YOUR ASSIGNMENT: Quote the data below in full, please, without altering anything.

Collected data entries:
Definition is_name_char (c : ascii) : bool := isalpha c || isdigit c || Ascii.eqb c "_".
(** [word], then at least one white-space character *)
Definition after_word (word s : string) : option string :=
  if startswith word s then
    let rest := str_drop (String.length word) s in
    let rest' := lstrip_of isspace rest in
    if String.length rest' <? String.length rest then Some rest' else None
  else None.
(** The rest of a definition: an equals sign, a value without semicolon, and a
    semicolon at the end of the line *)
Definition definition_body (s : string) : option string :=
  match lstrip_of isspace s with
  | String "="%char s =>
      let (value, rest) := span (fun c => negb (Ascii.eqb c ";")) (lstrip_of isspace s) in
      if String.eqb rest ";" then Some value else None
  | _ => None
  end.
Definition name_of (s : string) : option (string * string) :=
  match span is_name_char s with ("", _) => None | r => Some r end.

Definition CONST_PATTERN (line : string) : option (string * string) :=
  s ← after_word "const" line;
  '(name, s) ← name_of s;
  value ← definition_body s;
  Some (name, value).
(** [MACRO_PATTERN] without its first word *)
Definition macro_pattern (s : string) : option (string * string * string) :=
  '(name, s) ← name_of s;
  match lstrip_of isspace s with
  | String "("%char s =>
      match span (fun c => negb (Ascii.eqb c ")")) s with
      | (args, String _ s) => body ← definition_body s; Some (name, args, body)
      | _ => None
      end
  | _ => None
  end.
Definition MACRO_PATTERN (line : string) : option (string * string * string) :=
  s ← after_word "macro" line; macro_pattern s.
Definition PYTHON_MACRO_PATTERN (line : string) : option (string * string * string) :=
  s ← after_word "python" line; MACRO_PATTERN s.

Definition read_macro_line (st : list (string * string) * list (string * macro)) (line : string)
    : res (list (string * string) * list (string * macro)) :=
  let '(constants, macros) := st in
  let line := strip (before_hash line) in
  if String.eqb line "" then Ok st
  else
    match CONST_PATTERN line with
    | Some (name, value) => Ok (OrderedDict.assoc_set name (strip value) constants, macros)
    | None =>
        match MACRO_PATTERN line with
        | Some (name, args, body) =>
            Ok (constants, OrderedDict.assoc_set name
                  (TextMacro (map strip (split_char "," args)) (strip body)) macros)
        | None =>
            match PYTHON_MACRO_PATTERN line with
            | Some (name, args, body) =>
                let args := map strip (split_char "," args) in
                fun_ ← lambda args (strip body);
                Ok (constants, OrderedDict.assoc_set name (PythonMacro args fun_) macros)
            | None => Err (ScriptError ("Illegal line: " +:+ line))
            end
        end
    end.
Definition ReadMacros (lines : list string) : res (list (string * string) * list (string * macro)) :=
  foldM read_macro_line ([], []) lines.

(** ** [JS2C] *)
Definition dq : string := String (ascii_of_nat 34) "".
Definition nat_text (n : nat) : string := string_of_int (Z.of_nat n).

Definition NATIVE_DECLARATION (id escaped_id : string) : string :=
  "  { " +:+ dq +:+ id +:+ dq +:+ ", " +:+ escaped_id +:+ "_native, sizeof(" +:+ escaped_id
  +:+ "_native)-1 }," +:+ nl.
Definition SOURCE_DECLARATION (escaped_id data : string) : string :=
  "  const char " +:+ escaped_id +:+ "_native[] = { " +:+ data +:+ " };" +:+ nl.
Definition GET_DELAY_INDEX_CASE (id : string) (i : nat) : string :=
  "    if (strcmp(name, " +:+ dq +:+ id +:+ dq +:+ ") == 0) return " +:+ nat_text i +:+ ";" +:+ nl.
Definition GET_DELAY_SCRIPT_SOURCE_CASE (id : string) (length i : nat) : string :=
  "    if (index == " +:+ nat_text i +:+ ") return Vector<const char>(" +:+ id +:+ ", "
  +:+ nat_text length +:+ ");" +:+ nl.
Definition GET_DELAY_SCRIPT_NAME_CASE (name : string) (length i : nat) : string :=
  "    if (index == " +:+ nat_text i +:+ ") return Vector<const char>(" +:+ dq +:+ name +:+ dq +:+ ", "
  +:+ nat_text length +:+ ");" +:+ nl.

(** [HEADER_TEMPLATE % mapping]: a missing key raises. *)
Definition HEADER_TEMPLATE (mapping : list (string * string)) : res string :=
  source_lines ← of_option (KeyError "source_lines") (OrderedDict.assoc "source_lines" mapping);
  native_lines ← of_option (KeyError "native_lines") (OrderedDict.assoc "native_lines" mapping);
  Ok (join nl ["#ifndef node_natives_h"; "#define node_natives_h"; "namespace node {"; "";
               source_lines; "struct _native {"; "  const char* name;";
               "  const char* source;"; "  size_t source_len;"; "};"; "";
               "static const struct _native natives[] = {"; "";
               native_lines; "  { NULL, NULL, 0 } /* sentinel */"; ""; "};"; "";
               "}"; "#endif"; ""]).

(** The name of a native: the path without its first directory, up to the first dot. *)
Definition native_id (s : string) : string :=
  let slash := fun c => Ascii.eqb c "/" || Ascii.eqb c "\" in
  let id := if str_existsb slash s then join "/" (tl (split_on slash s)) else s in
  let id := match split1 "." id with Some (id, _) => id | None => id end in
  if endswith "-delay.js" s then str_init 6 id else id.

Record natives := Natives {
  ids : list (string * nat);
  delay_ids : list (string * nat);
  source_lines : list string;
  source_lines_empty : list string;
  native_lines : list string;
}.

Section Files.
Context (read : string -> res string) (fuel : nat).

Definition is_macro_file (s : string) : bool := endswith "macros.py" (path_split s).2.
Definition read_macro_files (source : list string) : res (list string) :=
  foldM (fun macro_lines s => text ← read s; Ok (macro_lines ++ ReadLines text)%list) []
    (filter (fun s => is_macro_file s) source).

RESPONSE TO THE TASK:
Definition is_name_char (c : ascii) : bool := isalpha c || isdigit c || Ascii.eqb c "_".
(** [word], then at least one white-space character *)
Definition after_word (word s : string) : option string :=
  if startswith word s then
    let rest := str_drop (String.length word) s in
    let rest' := lstrip_of isspace rest in
    if String.length rest' <? String.length rest then Some rest' else None
  else None.
(** The rest of a definition: an equals sign, a value without semicolon, and a
    semicolon at the end of the line *)
Definition definition_body (s : string) : option string :=
  match lstrip_of isspace s with
  | String "="%char s =>
      let (value, rest) := span (fun c => negb (Ascii.eqb c ";")) (lstrip_of isspace s) in
      if String.eqb rest ";" then Some value else None
  | _ => None
  end.
Definition name_of (s : string) : option (string * string) :=
  match span is_name_char s with ("", _) => None | r => Some r end.

Definition CONST_PATTERN (line : string) : option (string * string) :=
  s ← after_word "const" line;
  '(name, s) ← name_of s;
  value ← definition_body s;
  Some (name, value).
(** [MACRO_PATTERN] without its first word *)
Definition macro_pattern (s : string) : option (string * string * string) :=
  '(name, s) ← name_of s;
  match lstrip_of isspace s with
  | String "("%char s =>
      match span (fun c => negb (Ascii.eqb c ")")) s with
      | (args, String _ s) => body ← definition_body s; Some (name, args, body)
      | _ => None
      end
  | _ => None
  end.
Definition MACRO_PATTERN (line : string) : option (string * string * string) :=
  s ← after_word "macro" line; macro_pattern s.
Definition PYTHON_MACRO_PATTERN (line : string) : option (string * string * string) :=
  s ← after_word "python" line; MACRO_PATTERN s.

Definition read_macro_line (st : list (string * string) * list (string * macro)) (line : string)
    : res (list (string * string) * list (string * macro)) :=
  let '(constants, macros) := st in
  let line := strip (before_hash line) in
  if String.eqb line "" then Ok st
  else
    match CONST_PATTERN line with
    | Some (name, value) => Ok (OrderedDict.assoc_set name (strip value) constants, macros)
    | None =>
        match MACRO_PATTERN line with
        | Some (name, args, body) =>
            Ok (constants, OrderedDict.assoc_set name
                  (TextMacro (map strip (split_char "," args)) (strip body)) macros)
        | None =>
            match PYTHON_MACRO_PATTERN line with
            | Some (name, args, body) =>
                let args := map strip (split_char "," args) in
                fun_ ← lambda args (strip body);
                Ok (constants, OrderedDict.assoc_set name (PythonMacro args fun_) macros)
            | None => Err (ScriptError ("Illegal line: " +:+ line))
            end
        end
    end.
Definition ReadMacros (lines : list string) : res (list (string * string) * list (string * macro)) :=
  foldM read_macro_line ([], []) lines.

(** ** [JS2C] *)
Definition dq : string := String (ascii_of_nat 34) "".
Definition nat_text (n : nat) : string := string_of_int (Z.of_nat n).

Definition NATIVE_DECLARATION (id escaped_id : string) : string :=
  "  { " +:+ dq +:+ id +:+ dq +:+ ", " +:+ escaped_id +:+ "_native, sizeof(" +:+ escaped_id
  +:+ "_native)-1 }," +:+ nl.
Definition SOURCE_DECLARATION (escaped_id data : string) : string :=
  "  const char " +:+ escaped_id +:+ "_native[] = { " +:+ data +:+ " };" +:+ nl.
Definition GET_DELAY_INDEX_CASE (id : string) (i : nat) : string :=
  "    if (strcmp(name, " +:+ dq +:+ id +:+ dq +:+ ") == 0) return " +:+ nat_text i +:+ ";" +:+ nl.
Definition GET_DELAY_SCRIPT_SOURCE_CASE (id : string) (length i : nat) : string :=
  "    if (index == " +:+ nat_text i +:+ ") return Vector<const char>(" +:+ id +:+ ", "
  +:+ nat_text length +:+ ");" +:+ nl.
Definition GET_DELAY_SCRIPT_NAME_CASE (name : string) (length i : nat) : string :=
  "    if (index == " +:+ nat_text i +:+ ") return Vector<const char>(" +:+ dq +:+ name +:+ dq +:+ ", "
  +:+ nat_text length +:+ ");" +:+ nl.

(** [HEADER_TEMPLATE % mapping]: a missing key raises. *)
Definition HEADER_TEMPLATE (mapping : list (string * string)) : res string :=
  source_lines ← of_option (KeyError "source_lines") (OrderedDict.assoc "source_lines" mapping);
  native_lines ← of_option (KeyError "native_lines") (OrderedDict.assoc "native_lines" mapping);
  Ok (join nl ["#ifndef node_natives_h"; "#define node_natives_h"; "namespace node {"; "";
               source_lines; "struct _native {"; "  const char* name;";
               "  const char* source;"; "  size_t source_len;"; "};"; "";
               "static const struct _native natives[] = {"; "";
               native_lines; "  { NULL, NULL, 0 } /* sentinel */"; ""; "};"; "";
               "}"; "#endif"; ""]).

(** The name of a native: the path without its first directory, up to the first dot. *)
Definition native_id (s : string) : string :=
  let slash := fun c => Ascii.eqb c "/" || Ascii.eqb c "\" in
  let id := if str_existsb slash s then join "/" (tl (split_on slash s)) else s in
  let id := match split1 "." id with Some (id, _) => id | None => id end in
  if endswith "-delay.js" s then str_init 6 id else id.

Record natives := Natives {
  ids : list (string * nat);
  delay_ids : list (string * nat);
  source_lines : list string;
  source_lines_empty : list string;
  native_lines : list string;
}.

Section Files.
Context (read : string -> res string) (fuel : nat).

Definition is_macro_file (s : string) : bool := endswith "macros.py" (path_split s).2.
Definition read_macro_files (source : list string) : res (list string) :=
  foldM (fun macro_lines s => text ← read s; Ok (macro_lines ++ ReadLines text)%list) []
    (filter (fun s => is_macro_file s) source).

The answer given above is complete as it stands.